SMART performance goals

SMART (specific, measurable, attainable, relevant, time-bound) is an extremely popular practice today to evaluate employee performance. SMART goals are identified at the inception of the rating cycle. HR practitioners believe that this particularly practice can remove unfair subjectivity, provide tailored performance expectations, and motivate employees to achieve results. It may make the line manager’s job easy as they clearly communicate that what is expected of employees. However, it is inconclusive that it is the most compelling to motivate employees to achieve performance. It may work for certain industries, but it can be difficult for knowledge and service-based jobs due to their fragile and unpredictable nature. It is also very impractical to set goals in certain jobs like R&D. We cannot expect how much time scientists and researchers will take to come up with a vaccination or discovery. One of the underlying problems with the goal-based performance management is that employees usually have 5 to 10 goals per year, which may represent major projects. Such goals are high level goals and fail to capture the employee overall performance journey. SMART goals are highly likely to fail at workplace which is driven by knowledge and service work due to the complex processes and implementation challenges. Are SMART goals ineffective and need to be replaced with HARD (heartfelt, animated, required, and difficult) goals?

Competency rating

Managers use relevant competency rating model to rate employee behaviour and performance. Clear communication and transparency are especially important in is such practices. Employees are evaluated on factors like influencing, inspiring, communication, building understanding and trust, finding solutions, teamwork, collaboration for success, gathering information etc. It is important to note that behaviour rating models have been professionally researched by academicians and social science researchers and has been used for decades. One of the advantages of this practice is that it communicates what is expected of employees and increases overall transparency in the performance management process. HR practitioners support competency rating model as it may improve the consistency and accuracy of ratings, however, they fail to understand that there are compelling factors which operate within organisations that produce inaccurate ratings. Employees want to be treated fairly; it is hard to ascertain in this model that all employees who have performed similarly are awarded equal ratings. Line managers need a lot of calibration and monitoring.
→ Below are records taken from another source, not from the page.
(** * Simple daily schedule of the OpenTRV V0p2 valve controller

    Shallow embedding of [Arduino/V0p2_Main/Schedule.cpp] and the
    properties of its schedule store, window calculator and window
    queries.

    The target is an 8-bit AVR: [uint8_t] is 8 bits wide, [int] and
    [uint_least16_t] are 16 bits wide.  Integers are modelled as [Z] with
    every narrowing conversion written out.  The EEPROM is a finite map
    from addresses to bytes in which an absent cell is an erased one and
    reads as 0xFF.

    The embedding is of the build with [UNIT_TESTS] defined, in which the
    schedule override exists; with the override at its default the three
    queries are those of the production build. *)

From Stdlib Require Import ZArith Lia Bool.
From Stdlib Require Import Strings.Byte.
From stdpp Require Import base option list gmap.

Local Open Scope Z_scope.

(** ** Machine integers *)

Definition to_uint8 (x : Z) : Z := x mod 256.
Definition to_uint16 (x : Z) : Z := x mod 65536.

Definition byte_to_Z (b : byte) : Z := Z.of_N (Byte.to_N b).
Definition byte_of_Z (v : Z) : byte :=
  default x00 (Byte.of_N (Z.to_N (to_uint8 v))).

(** ** Build configuration

    [Schedule.cpp] is compiled against constants and predicates declared
    in [Schedule.h], [Control.h] and the OTV0P2BASE headers.  They are the
    fields of a [Config]; the field names are the names the source uses. *)

Record Config := {
  SIMPLE_SCHEDULE_GRANULARITY_MINS : Z;
  MAX_SIMPLE_SCHEDULES : Z;
  LEARNED_ON_PERIOD_M : Z;
  LEARNED_ON_PERIOD_COMFORT_M : Z;
  V0P2BASE_EE_START_SIMPLE_SCHEDULE0_ON : Z;
  (* [#ifdef LEARN_BUTTON_AVAILABLE] *)
  LEARN_BUTTON_AVAILABLE : bool;
  (* classification of a WARM target temperature, from [Control.h] *)
  isEcoTemperature : Z -> bool;
  isComfortTemperature : Z -> bool
}.

(** [OTV0P2BASE::MINS_PER_DAY] *)
Definition MINS_PER_DAY : Z := 1440.

(** The value [~0] returned through [uint_least16_t]. *)
Definition INVALID : Z := to_uint16 (Z.lnot 0).

(** [enum _TEST_schedule_override]; the value 0 means no override. *)
Inductive _TEST_schedule_override :=
  | _soUT_normal
  | _soUT_off
  | _soUT_soon
  | _soUT_now.

(** ** Program state

    The persisted bytes, the file-static override of the unit-test build,
    and what the two external collaborators answer when asked: the WARM
    target temperature ([getWARMTargetC]) and the local time of day
    ([OTV0P2BASE::getMinutesSinceMidnightLT]). *)

Record State := {
  eeprom : gmap Z byte;
  _soUT_override : _TEST_schedule_override;
  WARMTargetC : Z;
  minutesSinceMidnightLT : Z
}.

Definition with_eeprom (st : State) (e : gmap Z byte) : State :=
  {| eeprom := e;
     _soUT_override := _soUT_override st;
     WARMTargetC := WARMTargetC st;
     minutesSinceMidnightLT := minutesSinceMidnightLT st |}.

Definition _TEST_set_schedule_override
    (override : _TEST_schedule_override) (st : State) : State :=
  {| eeprom := eeprom st;
     _soUT_override := override;
     WARMTargetC := WARMTargetC st;
     minutesSinceMidnightLT := minutesSinceMidnightLT st |}.

(** ** Storage adapter *)

(** [eeprom_read_byte] of avr-libc: an erased cell reads as 0xFF. *)
Definition eeprom_read_byte (e : gmap Z byte) (p : Z) : Z :=
  match e !! p with
  | Some b => byte_to_Z b
  | None => 255
  end.

(** Modelled from the spec: [OTV0P2BASE::eeprom_smart_update_byte] is not
    part of this file.  The wear-minimising write stores the value and
    leaves the store alone when the cell already holds it. *)
Definition eeprom_smart_update_byte (e : gmap Z byte) (p : Z) (value : Z)
    : gmap Z byte :=
  if eeprom_read_byte e p =? to_uint8 value then e
  else <[p := byte_of_Z value]> e.

(** Modelled from the spec: [OTV0P2BASE::eeprom_smart_erase_byte] is not
    part of this file.  The wear-minimising erase restores the
    unprogrammed value 0xFF and leaves the store alone when the cell is
    already unprogrammed. *)
Definition eeprom_smart_erase_byte (e : gmap Z byte) (p : Z) : gmap Z byte :=
  if eeprom_read_byte e p =? 255 then e
  else <[p := xff]> e.

Section Schedule.

Variable cfg : Config.

Abbreviation G := (SIMPLE_SCHEDULE_GRANULARITY_MINS cfg).
Abbreviation slot_addr which :=
  (V0P2BASE_EE_START_SIMPLE_SCHEDULE0_ON cfg + which).

(** Maximum mins-after-midnight compacted value in one byte. *)
Definition MAX_COMPRESSED_MINS_AFTER_MIDNIGHT : Z :=
  to_uint8 (MINS_PER_DAY / G - 1).

Definition getWARMTargetC (st : State) : Z := to_uint8 (WARMTargetC st).

(** Number of minutes of schedule on time to use, as a [uint8_t]. *)
Definition onTime (st : State) : Z :=
  if LEARNED_ON_PERIOD_M cfg =? LEARNED_ON_PERIOD_COMFORT_M cfg then
    to_uint8 (LEARNED_ON_PERIOD_M cfg)
  else
    let wt := getWARMTargetC st in
    if isEcoTemperature cfg wt then to_uint8 (LEARNED_ON_PERIOD_M cfg)
    else if isComfortTemperature cfg wt then
      to_uint8 (LEARNED_ON_PERIOD_COMFORT_M cfg)
    else
      to_uint8
        ((LEARNED_ON_PERIOD_M cfg + LEARNED_ON_PERIOD_COMFORT_M cfg) / 2).

(** Pre-warm time before the scheduled WARM period. *)
Definition PREWARM_MINS : Z :=
  to_uint8 (Z.max 30 (G + LEARNED_ON_PERIOD_M cfg / 2)).

(** Setback period before the WARM period. *)
Definition PREPREWARM_MINS : Z := to_uint8 (3 * (PREWARM_MINS / 2)).

Definition getSimpleScheduleOn (st : State) (which : Z) : Z :=
  if MAX_SIMPLE_SCHEDULES cfg <=? which then INVALID
  else
    let startMM := eeprom_read_byte (eeprom st) (slot_addr which) in
    if MAX_COMPRESSED_MINS_AFTER_MIDNIGHT <? startMM then INVALID
    else
      let startTime := to_uint16 (G * startMM) in
      if LEARN_BUTTON_AVAILABLE cfg then
        let windBackM := PREWARM_MINS in
        let startTime :=
          if startTime <? windBackM then to_uint16 (startTime + MINS_PER_DAY)
          else startTime in
        to_uint16 (startTime - windBackM)
      else startTime.

Definition getSimpleScheduleOff (st : State) (which : Z) : Z :=
  let startMins := getSimpleScheduleOn st which in
  if startMins =? INVALID then INVALID
  else
    let endTime := to_uint16 (startMins + PREWARM_MINS + onTime st) in
    if MINS_PER_DAY <=? endTime then to_uint16 (endTime - MINS_PER_DAY)
    else endTime.

Definition setSimpleSchedule
    (startMinutesSinceMidnightLT : Z) (which : Z) (st : State)
    : bool * State :=
  if MAX_SIMPLE_SCHEDULES cfg <=? which then (false, st)
  else if MINS_PER_DAY <=? startMinutesSinceMidnightLT then (false, st)
  else
    let startMM := to_uint8 (startMinutesSinceMidnightLT / G) in
    (true,
     with_eeprom st
       (eeprom_smart_update_byte (eeprom st) (slot_addr which) startMM)).

Definition clearSimpleSchedule (which : Z) (st : State) : State :=
  if MAX_SIMPLE_SCHEDULES cfg <=? which then st
  else
    with_eeprom st (eeprom_smart_erase_byte (eeprom st) (slot_addr which)).

(** The slot numbers visited by
    [for(uint8_t which = 0; which < MAX_SIMPLE_SCHEDULES; ++which)],
    in order.  The counter is a [uint8_t], so this is the loop of the
    source for slot counts up to 255. *)
Definition schedule_slots : list Z := seqZ 0 (MAX_SIMPLE_SCHEDULES cfg).

(** The scan of [isAnySimpleScheduleSet] over the remaining slots. *)
Fixpoint anySlotProgrammed (e : gmap Z byte) (slots : list Z) : bool :=
  match slots with
  | [] => false
  | which :: rest =>
      if eeprom_read_byte e (slot_addr which)
           <=? MAX_COMPRESSED_MINS_AFTER_MIDNIGHT
      then true
      else anySlotProgrammed e rest
  end.

Definition isAnySimpleScheduleSet (st : State) : bool :=
  match _soUT_override st with
  | _soUT_off => false
  | _soUT_soon => true
  | _soUT_now => true
  | _soUT_normal => anySlotProgrammed (eeprom st) schedule_slots
  end.

(** The loop shared, statement for statement, by [isAnyScheduleOnWARMNow]
    and [isAnyScheduleOnWARMSoon], over the remaining slots. *)
Fixpoint anyScheduleCovers (st : State) (mm : Z) (slots : list Z) : bool :=
  match slots with
  | [] => false
  | which :: rest =>
      let s := getSimpleScheduleOn st which in
      if mm <? s then anyScheduleCovers st mm rest
      else
        let e := getSimpleScheduleOff st which in
        let e := if e <? s then to_uint16 (e + MINS_PER_DAY) else e in
        if mm <? e then true else anyScheduleCovers st mm rest
  end.

Definition isAnyScheduleOnWARMNow (st : State) : bool :=
  match _soUT_override st with
  | _soUT_off => false
  | _soUT_soon => false
  | _soUT_now => true
  | _soUT_normal =>
      let mm := to_uint16 (minutesSinceMidnightLT st) in
      anyScheduleCovers st mm schedule_slots
  end.

Definition isAnyScheduleOnWARMSoon (st : State) : bool :=
  match _soUT_override st with
  | _soUT_off => false
  | _soUT_soon => true
  | _soUT_now => false
  | _soUT_normal =>
      let mm0 := to_uint16 (minutesSinceMidnightLT st + PREPREWARM_MINS) in
      let mm :=
        if MINS_PER_DAY <=? mm0 then to_uint16 (mm0 - MINS_PER_DAY) else mm0 in
      anyScheduleCovers st mm schedule_slots
  end.

(** The stored byte of a slot, as [getSimpleScheduleOn] reads it. *)
Definition stored (st : State) (which : Z) : Z :=
  eeprom_read_byte (eeprom st) (slot_addr which).

End Schedule.
(** [input.endsWith("/")] *)
Fixpoint endsWithSlash (input : string) : bool :=
  match input with
  | EmptyString => false
  | String c EmptyString => Ascii.eqb c "/"%char
  | String _ rest => endsWithSlash rest
  end.

(** [withTrailingSlash(input)], without the query-and-fragment mode. *)
Definition withTrailingSlash (input : string) : string :=
  if endsWithSlash input then input else input +:+ "/".

(** [segment.replace(/^\.?\//, "")]: one leading [/] or [./] is dropped. *)
Definition withoutJoinLeadingSlash (segment : string) : string :=
  match segment with
  | String "/"%char rest => rest
  | String "."%char (String "/"%char rest) => rest
  | _ => segment
  end.

(** [isNonEmptyURL(url)]: [url && url !== "/"]. *)
Definition isNonEmptyURL (url : string) : bool :=
  negb (String.eqb url "") && negb (String.eqb url "/").

(** One turn of the loop of [joinURL]. *)
Definition joinStep (url segment : string) : string :=
  if negb (String.eqb url "")
  then withTrailingSlash url +:+ withoutJoinLeadingSlash segment
  else segment.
Using multiple sources for performance data

Line managers, colleagues, senior management, and customers see distinct aspects of employee’s performance, multisource assessments enable more accurate performance review and provides complete picture. Collection of data form multiple sources can be done formally or informally. In done informally, line managers may ask for feedback from all the stakeholders and incorporate the date in the review. For formal data collection the process may be complex. The data may affect employee’s compensation, task assignment or promotion. If colleagues already know this then how the bias problem can will be eliminated. Also, these evaluations are subjective, so line manager may have different opinions for subordinates with similar performance. If managers are giving different ratings for similar performances, then the integrity of the performance management system will be undermined. HR leaders and practitioners need to understand that this a time to change how we view and implement performance management system. It should just not be an administrative exercise; it should be the most important system for managers to develop workforce and get the job done.